* **Try it**
Write the records out again. Match them exactly.

* **Input**
Lemma split_round_ok round l : forall position, Forall (piece_of x) l -> NoDup (Chunk.id <$> l) ->
  Forall (fun p => whole x p \/ drawn new_id x (fun r _ => (r < round)%nat) p) l ->
  (round <= Chunk.num_rows x)%nat -> (position + length l <= Chunk.num_rows x)%nat ->
  exists out, StoreWrites.split_round st new_id round position l = Done out
    /\ mjoin (rows <$> out) = mjoin (rows <$> l) /\ Forall (piece_of x) out /\ (length l <= length out)%nat
    /\ NoDup (Chunk.id <$> out)
    /\ Forall (fun p => (exists c, c ∈ l /\ whole c p) \/ drawn new_id x (fun r k => r = round /\ (position <= k)%nat) p) out.
Proof.
  destruct Hdraws as [Hinj Hxn]. induction l as [|c l IH]; intros position Hp Hnd Hd Hround Hpos.
  { exists []. split_and!; try done. }
  cbn [StoreWrites.split_round]. apply Forall_cons in Hp as [Hc Hp], Hd as [Hdc Hd]. cbn [length] in Hpos.
  rewrite fmap_cons in Hnd. apply NoDup_cons in Hnd as [Hni Hnd].
  assert (StoreWrites.descends_from_a_compaction st (Chunk.id c) = Done false) as ->.
  { destruct Hdc as [(-> & _)|(_ & r & k & j & ? & _ & ->)]; [done|]. by apply descends_from_a_compaction_unknown, Hnew. }
  cbn [mbind outcome_bind]. destruct (IH (S position) Hp Hnd Hd) as (out & -> & Hr & Hpo & Hlen & Hndo & Hdo); [done|lia|].
  cbn [mbind outcome_bind]. eexists. split; [done|].
  destruct (round_pieces round position c Hc Hround ltac:(lia)) as (Hr1 & Hp1 & Hd2 & Hnd1).
  set (pieces := ChunkSplit.split_chunk_if_needed _ _ _) in *.
  assert (forall q, q ∈ out -> forall p, p ∈ pieces -> Chunk.id p <> Chunk.id q) as Hdisj.
  { intros q Hq p Hpin Hid. rewrite Forall_forall in Hdo, Hd2, Hd.
    assert (forall r k j, within x (SplitDraw r k j) -> Chunk.id c = new_id (SplitDraw r k j) -> (r < round)%nat) as Hcr.
    { intros r k j Hw E. destruct Hdc as [(E' & _)|(_ & r' & k' & j' & Hw' & Hlt & E')]; [destruct (Hxn (SplitDraw r k j)); [done|congruence]|].
      rewrite E' in E. apply Hinj in E; [|done..]. injection E as -> _ _. done. }
    destruct (Hdo q Hq) as [(d & Hdl & Hdq & _)|(_ & r & k & j & Hw & [-> Hk] & Eq)],
      (Hd2 p Hpin) as [(Hcp & _)|(_ & r' & k' & j' & Hw' & [-> ->] & Ep)].
    - apply Hni. rewrite <- Hcp, Hid, Hdq. by apply list_elem_of_fmap_2.
    - rewrite Hdq in Hid. destruct (Hd d Hdl) as [(Eq & _)|(_ & r2 & k2 & j2 & Hw2 & Hlt & Eq)];
        [by destruct (Hxn (SplitDraw round position j')); congruence|].
      rewrite Ep, Eq in Hid. apply Hinj in Hid; [|done..]. injection Hid as -> _ _. lia.
    - rewrite Hcp, Eq in Hid. apply Hcr in Hid; [lia|done].
    - rewrite Ep, Eq in Hid. apply Hinj in Hid; [|done..]. injection Hid as -> _. lia. }
  split_and!.
  - rewrite fmap_app, join_app, Hr1, Hr. done.
  - apply Forall_app. split; [|done]. eapply Forall_impl; [exact Hp1|]. intros p. by apply piece_trans.
  - rewrite length_app. destruct pieces; [|simpl; lia]. destruct Hc as [_ _ Hcn _]. rewrite <- length_rows, <- Hr1 in Hcn. done.
  - rewrite fmap_app. apply NoDup_app. split_and!; [done| |done].
    intros i (p & -> & Hpin)%list_elem_of_fmap (q & Hid & Hq)%list_elem_of_fmap. by apply (Hdisj q Hq p Hpin).
  - apply Forall_app. split; (eapply Forall_impl; [eassumption|]).
    + intros p [Hp'|Hp']; [left; exists c; split; [left|done]|right]. eapply drawn_weaken; [exact Hp'|apply whole_refl|]. by intros ? ? [-> ->].
    + intros p [(d & ? & ?)|Hp']; [left; exists d; split; [by right|done]|right].
      eapply drawn_weaken; [exact Hp'|apply whole_refl|]. intros ? ? [-> ?]. split; [done|lia].
Qed.

Lemma split_rounds_ok fuel : forall round l, cut x round l ->
  (1 <= round <= length l)%nat -> (Chunk.num_rows x - length l < fuel)%nat ->
  exists out round', StoreWrites.split_rounds fuel st new_id round l = Done out /\ cut x round' out.
Proof.
  induction fuel as [|fuel IH]; intros round l [Hr Hp Hnd Hd] Hround Hf; [lia|]. cbn [StoreWrites.split_rounds].
  pose proof (pieces_length x l Hr Hp) as Hpl.
  destruct (split_round_ok round l 0 Hp Hnd Hd) as (out & -> & Hr' & Hp' & Hlen & Hnd' & Hd'); [lia|lia|]. cbn [mbind outcome_bind].
  assert (cut x (S round) out) as Hcut.
  { split; [congruence|done|done|]. rewrite Forall_forall in Hd. eapply Forall_impl; [exact Hd'|].
    intros p [(c & Hin & Hcp)|Hp2]; [destruct (Hd c Hin) as [?|?]; [left; by eapply whole_trans|right]|right].
    - eapply drawn_weaken; [done|exact Hcp|]. simpl. lia.
    - eapply drawn_weaken; [exact Hp2|apply whole_refl|]. simpl. lia. }
  destruct (Nat.eqb_spec (length out) (length l)); [by exists out, (S round)|].
  apply IH; [done|lia|]. pose proof (pieces_length x out (cut_rows _ _ _ Hcut) Hp'). lia.
Qed.

Lemma split_recursively_ok : chunk_wf x -> Chunk.num_rows x <> 0%nat ->
  exists out round, StoreWrites.split_recursively st new_id x = Done out /\ cut x round out.
Proof.
  intros Hw Hn. unfold StoreWrites.split_recursively.
  assert (piece_of x x) as Hself by (split; [done|apply same_shape_refl|done|done]).
  destruct (round_pieces 0 0 x Hself) as (Hr & Hp & Hd & Hnd); [lia|lia|].
  set (pieces := ChunkSplit.split_chunk_if_needed _ _ _) in *. apply split_rounds_ok; [| |lia].
  - split; [done|done|done|]. eapply Forall_impl; [exact Hd|]. intros p [?|Hp']; [by left|right].
    eapply drawn_weaken; [exact Hp'|apply whole_refl|]. simpl. lia.
  - destruct pieces as [|p l]; [|simpl; lia]. rewrite <- length_rows, <- Hr in Hn. done.
Qed.

End Rounds.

* **Response for this exercise**
Lemma split_round_ok round l : forall position, Forall (piece_of x) l -> NoDup (Chunk.id <$> l) ->
  Forall (fun p => whole x p \/ drawn new_id x (fun r _ => (r < round)%nat) p) l ->
  (round <= Chunk.num_rows x)%nat -> (position + length l <= Chunk.num_rows x)%nat ->
  exists out, StoreWrites.split_round st new_id round position l = Done out
    /\ mjoin (rows <$> out) = mjoin (rows <$> l) /\ Forall (piece_of x) out /\ (length l <= length out)%nat
    /\ NoDup (Chunk.id <$> out)
    /\ Forall (fun p => (exists c, c ∈ l /\ whole c p) \/ drawn new_id x (fun r k => r = round /\ (position <= k)%nat) p) out.
Proof.
  destruct Hdraws as [Hinj Hxn]. induction l as [|c l IH]; intros position Hp Hnd Hd Hround Hpos.
  { exists []. split_and!; try done. }
  cbn [StoreWrites.split_round]. apply Forall_cons in Hp as [Hc Hp], Hd as [Hdc Hd]. cbn [length] in Hpos.
  rewrite fmap_cons in Hnd. apply NoDup_cons in Hnd as [Hni Hnd].
  assert (StoreWrites.descends_from_a_compaction st (Chunk.id c) = Done false) as ->.
  { destruct Hdc as [(-> & _)|(_ & r & k & j & ? & _ & ->)]; [done|]. by apply descends_from_a_compaction_unknown, Hnew. }
  cbn [mbind outcome_bind]. destruct (IH (S position) Hp Hnd Hd) as (out & -> & Hr & Hpo & Hlen & Hndo & Hdo); [done|lia|].
  cbn [mbind outcome_bind]. eexists. split; [done|].
  destruct (round_pieces round position c Hc Hround ltac:(lia)) as (Hr1 & Hp1 & Hd2 & Hnd1).
  set (pieces := ChunkSplit.split_chunk_if_needed _ _ _) in *.
  assert (forall q, q ∈ out -> forall p, p ∈ pieces -> Chunk.id p <> Chunk.id q) as Hdisj.
  { intros q Hq p Hpin Hid. rewrite Forall_forall in Hdo, Hd2, Hd.
    assert (forall r k j, within x (SplitDraw r k j) -> Chunk.id c = new_id (SplitDraw r k j) -> (r < round)%nat) as Hcr.
    { intros r k j Hw E. destruct Hdc as [(E' & _)|(_ & r' & k' & j' & Hw' & Hlt & E')]; [destruct (Hxn (SplitDraw r k j)); [done|congruence]|].
      rewrite E' in E. apply Hinj in E; [|done..]. injection E as -> _ _. done. }
    destruct (Hdo q Hq) as [(d & Hdl & Hdq & _)|(_ & r & k & j & Hw & [-> Hk] & Eq)],
      (Hd2 p Hpin) as [(Hcp & _)|(_ & r' & k' & j' & Hw' & [-> ->] & Ep)].
    - apply Hni. rewrite <- Hcp, Hid, Hdq. by apply list_elem_of_fmap_2.
    - rewrite Hdq in Hid. destruct (Hd d Hdl) as [(Eq & _)|(_ & r2 & k2 & j2 & Hw2 & Hlt & Eq)];
        [by destruct (Hxn (SplitDraw round position j')); congruence|].
      rewrite Ep, Eq in Hid. apply Hinj in Hid; [|done..]. injection Hid as -> _ _. lia.
    - rewrite Hcp, Eq in Hid. apply Hcr in Hid; [lia|done].
    - rewrite Ep, Eq in Hid. apply Hinj in Hid; [|done..]. injection Hid as -> _. lia. }
  split_and!.
  - rewrite fmap_app, join_app, Hr1, Hr. done.
  - apply Forall_app. split; [|done]. eapply Forall_impl; [exact Hp1|]. intros p. by apply piece_trans.
  - rewrite length_app. destruct pieces; [|simpl; lia]. destruct Hc as [_ _ Hcn _]. rewrite <- length_rows, <- Hr1 in Hcn. done.
  - rewrite fmap_app. apply NoDup_app. split_and!; [done| |done].
    intros i (p & -> & Hpin)%list_elem_of_fmap (q & Hid & Hq)%list_elem_of_fmap. by apply (Hdisj q Hq p Hpin).
  - apply Forall_app. split; (eapply Forall_impl; [eassumption|]).
    + intros p [Hp'|Hp']; [left; exists c; split; [left|done]|right]. eapply drawn_weaken; [exact Hp'|apply whole_refl|]. by intros ? ? [-> ->].
    + intros p [(d & ? & ?)|Hp']; [left; exists d; split; [by right|done]|right].
      eapply drawn_weaken; [exact Hp'|apply whole_refl|]. intros ? ? [-> ?]. split; [done|lia].
Qed.

Lemma split_rounds_ok fuel : forall round l, cut x round l ->
  (1 <= round <= length l)%nat -> (Chunk.num_rows x - length l < fuel)%nat ->
  exists out round', StoreWrites.split_rounds fuel st new_id round l = Done out /\ cut x round' out.
Proof.
  induction fuel as [|fuel IH]; intros round l [Hr Hp Hnd Hd] Hround Hf; [lia|]. cbn [StoreWrites.split_rounds].
  pose proof (pieces_length x l Hr Hp) as Hpl.
  destruct (split_round_ok round l 0 Hp Hnd Hd) as (out & -> & Hr' & Hp' & Hlen & Hnd' & Hd'); [lia|lia|]. cbn [mbind outcome_bind].
  assert (cut x (S round) out) as Hcut.
  { split; [congruence|done|done|]. rewrite Forall_forall in Hd. eapply Forall_impl; [exact Hd'|].
    intros p [(c & Hin & Hcp)|Hp2]; [destruct (Hd c Hin) as [?|?]; [left; by eapply whole_trans|right]|right].
    - eapply drawn_weaken; [done|exact Hcp|]. simpl. lia.
    - eapply drawn_weaken; [exact Hp2|apply whole_refl|]. simpl. lia. }
  destruct (Nat.eqb_spec (length out) (length l)); [by exists out, (S round)|].
  apply IH; [done|lia|]. pose proof (pieces_length x out (cut_rows _ _ _ Hcut) Hp'). lia.
Qed.

Lemma split_recursively_ok : chunk_wf x -> Chunk.num_rows x <> 0%nat ->
  exists out round, StoreWrites.split_recursively st new_id x = Done out /\ cut x round out.
Proof.
  intros Hw Hn. unfold StoreWrites.split_recursively.
  assert (piece_of x x) as Hself by (split; [done|apply same_shape_refl|done|done]).
  destruct (round_pieces 0 0 x Hself) as (Hr & Hp & Hd & Hnd); [lia|lia|].
  set (pieces := ChunkSplit.split_chunk_if_needed _ _ _) in *. apply split_rounds_ok; [| |lia].
  - split; [done|done|done|]. eapply Forall_impl; [exact Hd|]. intros p [?|Hp']; [by left|right].
    eapply drawn_weaken; [exact Hp'|apply whole_refl|]. simpl. lia.
  - destruct pieces as [|p l]; [|simpl; lia]. rewrite <- length_rows, <- Hr in Hn. done.
Qed.

End Rounds.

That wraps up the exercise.